▸ **INFORMATION PROVIDED**
(* ===== verification/JsNumber.v ===== *)
(** * JavaScript numbers

    A double is a rational number, an infinity or NaN ([-0] is not told apart
    from [0]).  Comparisons and [Math.floor] are exact on doubles; an arithmetic
    operation is the exact one followed by [round], the rounding to the nearest
    double, ties to even, with its overflow to infinity. *)
From Stdlib Require Export QArith Qround.
From Stdlib Require Qcanon.
From S2P Require Import Prelude JsString.
#[local] Open Scope Z_scope.

Inductive num :=
  | NaN
  | Inf (negative : bool)
  | Fin (q : Q).

(** ** Rounding *)

(** [n / d] scaled by [2^-e] as a fraction of integers. *)
Definition scale (n d e : Z) : Z * Z :=
  if e <? 0 then (n * 2 ^ (- e), d) else (n, d * 2 ^ e).

(** The integer nearest to [n / d], ties to even. *)
Definition nearest_even (n d : Z) : Z :=
  let m := n / d in
  let r := n mod d in
  if (d <? 2 * r) || ((2 * r =? d) && Z.odd m) then m + 1 else m.

(** The exponent of the last place of a positive [n / d]. *)
Definition ulp_exponent (n d : Z) : Z :=
  let e0 := Z.log2 n - Z.log2 d in
  let '(a, b) := scale n d e0 in
  Z.max (-1074) ((if a <? b then e0 - 1 else e0) - 52).

Definition round_pos (n d : Z) : option Q :=
  let e := ulp_exponent n d in
  let '(a, b) := scale n d e in
  let m := nearest_even a b in
  let '(v, w) := if e <? 0 then (m, 2 ^ (- e)) else (m * 2 ^ e, 1) in
  if w * 2 ^ 1024 <=? v then None else Some (Qred (Qmake v (Z.to_pos w))).

(** The double nearest to a rational. *)
Definition round (q : Q) : num :=
  let q := Qred q in
  let n := Qnum q in
  let d := Zpos (Qden q) in
  if n =? 0 then Fin 0
  else if 0 <? n then
    match round_pos n d with Some v => Fin v | None => Inf false end
  else
    match round_pos (- n) d with Some v => Fin (- v) | None => Inf true end.

(** ** Operations *)

Definition of_Z (z : Z) : num := Fin (inject_Z z).

Definition isFinite (x : num) : bool := match x with Fin _ => true | _ => false end.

▸ **TRY IT**
Answer by repeating every line of the listing exactly.

▸ **SOLUTION FOR THIS PROBLEM**
(* ===== verification/JsNumber.v ===== *)
(** * JavaScript numbers

    A double is a rational number, an infinity or NaN ([-0] is not told apart
    from [0]).  Comparisons and [Math.floor] are exact on doubles; an arithmetic
    operation is the exact one followed by [round], the rounding to the nearest
    double, ties to even, with its overflow to infinity. *)
From Stdlib Require Export QArith Qround.
From Stdlib Require Qcanon.
From S2P Require Import Prelude JsString.
#[local] Open Scope Z_scope.

Inductive num :=
  | NaN
  | Inf (negative : bool)
  | Fin (q : Q).

(** ** Rounding *)

(** [n / d] scaled by [2^-e] as a fraction of integers. *)
Definition scale (n d e : Z) : Z * Z :=
  if e <? 0 then (n * 2 ^ (- e), d) else (n, d * 2 ^ e).

(** The integer nearest to [n / d], ties to even. *)
Definition nearest_even (n d : Z) : Z :=
  let m := n / d in
  let r := n mod d in
  if (d <? 2 * r) || ((2 * r =? d) && Z.odd m) then m + 1 else m.

(** The exponent of the last place of a positive [n / d]. *)
Definition ulp_exponent (n d : Z) : Z :=
  let e0 := Z.log2 n - Z.log2 d in
  let '(a, b) := scale n d e0 in
  Z.max (-1074) ((if a <? b then e0 - 1 else e0) - 52).

Definition round_pos (n d : Z) : option Q :=
  let e := ulp_exponent n d in
  let '(a, b) := scale n d e in
  let m := nearest_even a b in
  let '(v, w) := if e <? 0 then (m, 2 ^ (- e)) else (m * 2 ^ e, 1) in
  if w * 2 ^ 1024 <=? v then None else Some (Qred (Qmake v (Z.to_pos w))).

(** The double nearest to a rational. *)
Definition round (q : Q) : num :=
  let q := Qred q in
  let n := Qnum q in
  let d := Zpos (Qden q) in
  if n =? 0 then Fin 0
  else if 0 <? n then
    match round_pos n d with Some v => Fin v | None => Inf false end
  else
    match round_pos (- n) d with Some v => Fin (- v) | None => Inf true end.

(** ** Operations *)

Definition of_Z (z : Z) : num := Fin (inject_Z z).

Definition isFinite (x : num) : bool := match x with Fin _ => true | _ => false end.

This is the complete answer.